[[ RECORDS FOR THE TASK, beginning ]]

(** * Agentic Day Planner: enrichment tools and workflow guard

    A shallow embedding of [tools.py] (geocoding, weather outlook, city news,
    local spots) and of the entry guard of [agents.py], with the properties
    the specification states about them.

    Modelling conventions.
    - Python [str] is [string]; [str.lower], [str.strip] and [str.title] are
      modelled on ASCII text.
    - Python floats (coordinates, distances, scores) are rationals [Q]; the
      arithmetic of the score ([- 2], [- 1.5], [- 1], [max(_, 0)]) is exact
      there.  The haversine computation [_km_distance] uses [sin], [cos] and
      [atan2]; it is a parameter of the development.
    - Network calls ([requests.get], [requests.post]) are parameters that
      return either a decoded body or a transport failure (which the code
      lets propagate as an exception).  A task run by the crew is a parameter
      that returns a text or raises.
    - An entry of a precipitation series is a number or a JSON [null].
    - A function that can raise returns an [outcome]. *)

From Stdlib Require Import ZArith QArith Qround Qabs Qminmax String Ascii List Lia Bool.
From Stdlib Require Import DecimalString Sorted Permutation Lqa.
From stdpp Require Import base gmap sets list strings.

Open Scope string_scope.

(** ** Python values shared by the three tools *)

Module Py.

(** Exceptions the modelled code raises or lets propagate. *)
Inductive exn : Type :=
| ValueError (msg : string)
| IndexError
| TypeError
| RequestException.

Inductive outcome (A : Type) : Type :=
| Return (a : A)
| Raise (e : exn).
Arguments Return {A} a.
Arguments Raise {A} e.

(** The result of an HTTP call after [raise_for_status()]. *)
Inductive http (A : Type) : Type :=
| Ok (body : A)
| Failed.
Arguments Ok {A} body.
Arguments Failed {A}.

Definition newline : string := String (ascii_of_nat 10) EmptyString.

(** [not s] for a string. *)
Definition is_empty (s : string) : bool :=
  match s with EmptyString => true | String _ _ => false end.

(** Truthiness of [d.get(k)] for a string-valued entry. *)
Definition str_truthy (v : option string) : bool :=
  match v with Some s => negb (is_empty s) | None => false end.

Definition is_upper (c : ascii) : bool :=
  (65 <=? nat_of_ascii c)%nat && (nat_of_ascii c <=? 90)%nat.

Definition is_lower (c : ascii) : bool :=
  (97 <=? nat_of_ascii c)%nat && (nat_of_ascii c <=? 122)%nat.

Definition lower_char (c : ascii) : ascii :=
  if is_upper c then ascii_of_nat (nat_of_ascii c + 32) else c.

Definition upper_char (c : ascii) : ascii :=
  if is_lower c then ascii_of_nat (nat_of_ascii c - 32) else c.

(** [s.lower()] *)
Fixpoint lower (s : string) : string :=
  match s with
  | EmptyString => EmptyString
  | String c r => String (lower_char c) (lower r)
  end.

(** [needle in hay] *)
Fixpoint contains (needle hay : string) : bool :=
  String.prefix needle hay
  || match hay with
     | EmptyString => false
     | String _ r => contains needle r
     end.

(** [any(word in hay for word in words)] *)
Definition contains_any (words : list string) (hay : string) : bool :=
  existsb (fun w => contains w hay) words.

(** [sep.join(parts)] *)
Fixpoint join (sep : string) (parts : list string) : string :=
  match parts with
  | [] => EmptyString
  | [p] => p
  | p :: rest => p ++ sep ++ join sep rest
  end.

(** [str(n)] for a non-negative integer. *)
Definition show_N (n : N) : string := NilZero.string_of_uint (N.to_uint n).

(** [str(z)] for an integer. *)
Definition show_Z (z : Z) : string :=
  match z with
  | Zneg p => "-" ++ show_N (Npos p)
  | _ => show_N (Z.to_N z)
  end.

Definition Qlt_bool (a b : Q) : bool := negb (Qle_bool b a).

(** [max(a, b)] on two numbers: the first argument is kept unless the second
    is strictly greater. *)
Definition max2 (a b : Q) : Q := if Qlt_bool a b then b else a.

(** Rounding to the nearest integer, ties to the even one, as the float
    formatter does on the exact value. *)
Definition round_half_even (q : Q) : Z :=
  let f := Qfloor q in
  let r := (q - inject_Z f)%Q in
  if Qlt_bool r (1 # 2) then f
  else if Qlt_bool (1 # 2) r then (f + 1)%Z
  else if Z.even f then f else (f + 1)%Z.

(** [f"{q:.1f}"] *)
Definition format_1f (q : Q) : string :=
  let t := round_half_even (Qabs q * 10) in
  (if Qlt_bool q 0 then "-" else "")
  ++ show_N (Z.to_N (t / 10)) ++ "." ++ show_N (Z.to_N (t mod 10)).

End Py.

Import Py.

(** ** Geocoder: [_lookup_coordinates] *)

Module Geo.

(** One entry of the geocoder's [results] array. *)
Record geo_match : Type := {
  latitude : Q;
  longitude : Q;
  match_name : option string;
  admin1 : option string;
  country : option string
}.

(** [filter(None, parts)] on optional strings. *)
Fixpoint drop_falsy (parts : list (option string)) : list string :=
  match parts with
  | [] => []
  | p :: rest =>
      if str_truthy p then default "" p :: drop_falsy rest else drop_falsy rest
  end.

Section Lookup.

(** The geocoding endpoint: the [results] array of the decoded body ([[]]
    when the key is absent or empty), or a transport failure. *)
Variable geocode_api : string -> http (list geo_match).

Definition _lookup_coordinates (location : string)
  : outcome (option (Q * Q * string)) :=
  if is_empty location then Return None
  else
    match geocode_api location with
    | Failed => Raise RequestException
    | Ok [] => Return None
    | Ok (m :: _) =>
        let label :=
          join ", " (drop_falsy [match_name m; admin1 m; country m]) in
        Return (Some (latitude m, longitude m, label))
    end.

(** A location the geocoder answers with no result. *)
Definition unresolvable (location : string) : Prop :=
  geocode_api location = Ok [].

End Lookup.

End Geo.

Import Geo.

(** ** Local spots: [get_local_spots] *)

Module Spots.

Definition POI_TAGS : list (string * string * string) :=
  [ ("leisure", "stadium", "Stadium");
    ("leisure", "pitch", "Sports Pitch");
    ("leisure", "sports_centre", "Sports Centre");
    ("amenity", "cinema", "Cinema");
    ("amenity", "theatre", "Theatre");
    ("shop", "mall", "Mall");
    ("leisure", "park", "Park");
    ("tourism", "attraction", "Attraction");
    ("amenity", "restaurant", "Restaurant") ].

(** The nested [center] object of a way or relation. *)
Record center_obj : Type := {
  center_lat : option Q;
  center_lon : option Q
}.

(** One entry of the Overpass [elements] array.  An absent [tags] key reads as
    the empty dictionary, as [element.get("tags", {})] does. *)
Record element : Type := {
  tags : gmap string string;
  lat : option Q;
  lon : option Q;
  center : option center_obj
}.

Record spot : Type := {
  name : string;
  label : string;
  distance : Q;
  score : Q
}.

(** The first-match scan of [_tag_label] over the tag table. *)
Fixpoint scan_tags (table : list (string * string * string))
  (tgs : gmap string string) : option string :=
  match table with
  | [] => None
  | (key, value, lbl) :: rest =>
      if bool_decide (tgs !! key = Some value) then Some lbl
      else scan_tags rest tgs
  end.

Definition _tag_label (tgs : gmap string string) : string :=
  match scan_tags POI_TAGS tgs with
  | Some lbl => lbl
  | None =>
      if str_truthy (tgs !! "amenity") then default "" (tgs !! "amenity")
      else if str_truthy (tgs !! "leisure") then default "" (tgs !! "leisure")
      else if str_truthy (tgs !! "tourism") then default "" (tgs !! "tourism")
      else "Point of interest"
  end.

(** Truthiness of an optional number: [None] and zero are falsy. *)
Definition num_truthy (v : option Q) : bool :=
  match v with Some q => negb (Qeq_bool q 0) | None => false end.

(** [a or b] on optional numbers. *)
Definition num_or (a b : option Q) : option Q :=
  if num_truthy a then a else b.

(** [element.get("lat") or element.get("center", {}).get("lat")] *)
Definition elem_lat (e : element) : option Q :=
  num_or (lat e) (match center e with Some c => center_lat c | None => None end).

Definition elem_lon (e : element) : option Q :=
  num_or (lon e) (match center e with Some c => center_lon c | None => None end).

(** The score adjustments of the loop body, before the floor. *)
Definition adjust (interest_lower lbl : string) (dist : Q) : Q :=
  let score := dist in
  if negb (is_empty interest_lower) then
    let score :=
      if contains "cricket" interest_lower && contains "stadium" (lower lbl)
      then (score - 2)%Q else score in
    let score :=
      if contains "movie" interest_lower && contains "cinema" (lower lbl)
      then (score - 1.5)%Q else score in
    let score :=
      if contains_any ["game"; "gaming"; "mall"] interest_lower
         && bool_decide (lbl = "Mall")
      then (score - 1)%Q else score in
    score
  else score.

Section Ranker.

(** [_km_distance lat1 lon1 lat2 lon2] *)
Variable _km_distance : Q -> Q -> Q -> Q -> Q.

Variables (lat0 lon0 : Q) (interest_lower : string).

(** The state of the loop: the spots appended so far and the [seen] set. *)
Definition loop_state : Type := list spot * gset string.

[[ RECORDS FOR THE TASK, end ]]
[[ RECORDS FOR THE TASK, beginning ]]

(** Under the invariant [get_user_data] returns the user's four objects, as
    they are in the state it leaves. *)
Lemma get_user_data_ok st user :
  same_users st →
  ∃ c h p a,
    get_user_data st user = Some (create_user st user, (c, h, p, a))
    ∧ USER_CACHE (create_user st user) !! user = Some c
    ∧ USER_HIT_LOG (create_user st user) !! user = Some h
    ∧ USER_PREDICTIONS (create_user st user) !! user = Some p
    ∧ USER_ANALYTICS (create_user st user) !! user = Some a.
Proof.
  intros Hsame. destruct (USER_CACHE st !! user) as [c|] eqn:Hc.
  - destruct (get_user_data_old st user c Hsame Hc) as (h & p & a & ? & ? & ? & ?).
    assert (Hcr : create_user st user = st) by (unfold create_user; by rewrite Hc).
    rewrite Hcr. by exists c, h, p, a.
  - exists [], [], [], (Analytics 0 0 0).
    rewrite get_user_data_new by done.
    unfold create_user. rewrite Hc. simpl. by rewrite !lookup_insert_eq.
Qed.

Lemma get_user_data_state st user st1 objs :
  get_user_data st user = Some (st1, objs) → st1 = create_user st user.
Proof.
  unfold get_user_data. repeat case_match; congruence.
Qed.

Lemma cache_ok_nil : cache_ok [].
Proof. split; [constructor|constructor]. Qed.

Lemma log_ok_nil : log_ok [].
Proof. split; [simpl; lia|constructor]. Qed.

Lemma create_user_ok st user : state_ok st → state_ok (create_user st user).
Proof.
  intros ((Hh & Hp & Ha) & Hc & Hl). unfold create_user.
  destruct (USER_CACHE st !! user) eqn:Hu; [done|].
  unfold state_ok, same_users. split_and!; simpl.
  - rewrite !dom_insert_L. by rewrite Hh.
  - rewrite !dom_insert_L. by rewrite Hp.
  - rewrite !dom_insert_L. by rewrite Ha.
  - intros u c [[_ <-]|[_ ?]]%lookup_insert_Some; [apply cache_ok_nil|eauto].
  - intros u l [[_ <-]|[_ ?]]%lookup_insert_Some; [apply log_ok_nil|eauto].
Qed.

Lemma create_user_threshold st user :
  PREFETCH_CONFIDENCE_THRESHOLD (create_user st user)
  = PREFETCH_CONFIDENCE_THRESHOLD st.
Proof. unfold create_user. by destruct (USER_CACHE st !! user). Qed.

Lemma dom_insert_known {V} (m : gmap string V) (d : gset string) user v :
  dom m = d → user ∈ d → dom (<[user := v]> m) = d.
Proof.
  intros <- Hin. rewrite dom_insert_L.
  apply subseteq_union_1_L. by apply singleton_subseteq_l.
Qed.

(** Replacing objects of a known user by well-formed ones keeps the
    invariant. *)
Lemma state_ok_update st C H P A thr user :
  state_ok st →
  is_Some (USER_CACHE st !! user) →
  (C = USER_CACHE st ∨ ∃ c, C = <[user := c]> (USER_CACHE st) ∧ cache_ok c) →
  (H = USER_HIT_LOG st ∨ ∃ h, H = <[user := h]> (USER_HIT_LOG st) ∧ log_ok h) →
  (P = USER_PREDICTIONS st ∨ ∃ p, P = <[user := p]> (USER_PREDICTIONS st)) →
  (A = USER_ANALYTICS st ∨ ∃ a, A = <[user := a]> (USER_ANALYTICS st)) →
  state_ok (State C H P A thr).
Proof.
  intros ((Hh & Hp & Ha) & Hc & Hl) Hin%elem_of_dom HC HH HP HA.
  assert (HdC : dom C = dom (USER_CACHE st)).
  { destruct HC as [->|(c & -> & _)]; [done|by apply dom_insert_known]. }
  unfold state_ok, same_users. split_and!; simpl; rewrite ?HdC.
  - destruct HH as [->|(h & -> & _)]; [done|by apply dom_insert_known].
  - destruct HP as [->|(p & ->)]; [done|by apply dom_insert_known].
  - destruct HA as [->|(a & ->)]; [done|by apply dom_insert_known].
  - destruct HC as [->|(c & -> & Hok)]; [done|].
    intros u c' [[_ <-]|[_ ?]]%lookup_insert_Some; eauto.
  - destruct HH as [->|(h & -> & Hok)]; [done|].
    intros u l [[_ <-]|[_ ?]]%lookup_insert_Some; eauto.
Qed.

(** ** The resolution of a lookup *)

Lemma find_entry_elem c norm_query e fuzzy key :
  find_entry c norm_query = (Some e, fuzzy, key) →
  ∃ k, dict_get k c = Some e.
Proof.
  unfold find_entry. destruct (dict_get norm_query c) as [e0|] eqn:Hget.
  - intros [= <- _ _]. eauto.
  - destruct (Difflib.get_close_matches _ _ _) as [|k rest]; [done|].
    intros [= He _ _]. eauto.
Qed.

[[ RECORDS FOR THE TASK, end ]]
[[ RECORDS FOR THE TASK, beginning ]]

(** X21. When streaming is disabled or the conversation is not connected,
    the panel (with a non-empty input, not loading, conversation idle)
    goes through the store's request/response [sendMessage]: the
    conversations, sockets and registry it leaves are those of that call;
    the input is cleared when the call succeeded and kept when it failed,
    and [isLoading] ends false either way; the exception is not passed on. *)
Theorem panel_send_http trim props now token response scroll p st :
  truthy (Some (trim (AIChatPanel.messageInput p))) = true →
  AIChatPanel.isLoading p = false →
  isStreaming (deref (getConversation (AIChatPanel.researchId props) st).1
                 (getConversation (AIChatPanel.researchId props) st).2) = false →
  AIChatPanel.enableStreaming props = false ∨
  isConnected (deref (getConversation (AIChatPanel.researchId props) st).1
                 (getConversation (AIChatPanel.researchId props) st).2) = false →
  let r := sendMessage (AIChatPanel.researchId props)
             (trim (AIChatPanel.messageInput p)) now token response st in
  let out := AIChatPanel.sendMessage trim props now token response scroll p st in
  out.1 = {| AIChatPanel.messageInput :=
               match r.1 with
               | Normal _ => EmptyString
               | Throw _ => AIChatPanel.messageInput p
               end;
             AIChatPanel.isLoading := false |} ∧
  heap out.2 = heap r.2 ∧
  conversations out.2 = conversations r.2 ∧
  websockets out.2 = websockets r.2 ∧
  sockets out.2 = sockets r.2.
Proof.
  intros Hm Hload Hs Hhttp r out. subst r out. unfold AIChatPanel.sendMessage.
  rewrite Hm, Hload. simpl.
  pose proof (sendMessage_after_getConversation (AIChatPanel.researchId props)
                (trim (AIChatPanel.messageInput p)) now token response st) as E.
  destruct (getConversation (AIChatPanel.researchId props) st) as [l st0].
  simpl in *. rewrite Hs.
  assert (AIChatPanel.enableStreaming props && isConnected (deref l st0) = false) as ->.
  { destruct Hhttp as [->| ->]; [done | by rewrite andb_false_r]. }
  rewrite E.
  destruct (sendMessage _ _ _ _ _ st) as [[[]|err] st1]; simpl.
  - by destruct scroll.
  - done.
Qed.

[[ RECORDS FOR THE TASK, end ]]

- _EXERCISE REQUIREMENTS_: Please filter the data down to the lines containing the word "RequestException".

- _EXERCISE OUTPUT_:
| RequestException.
    | Failed => Raise RequestException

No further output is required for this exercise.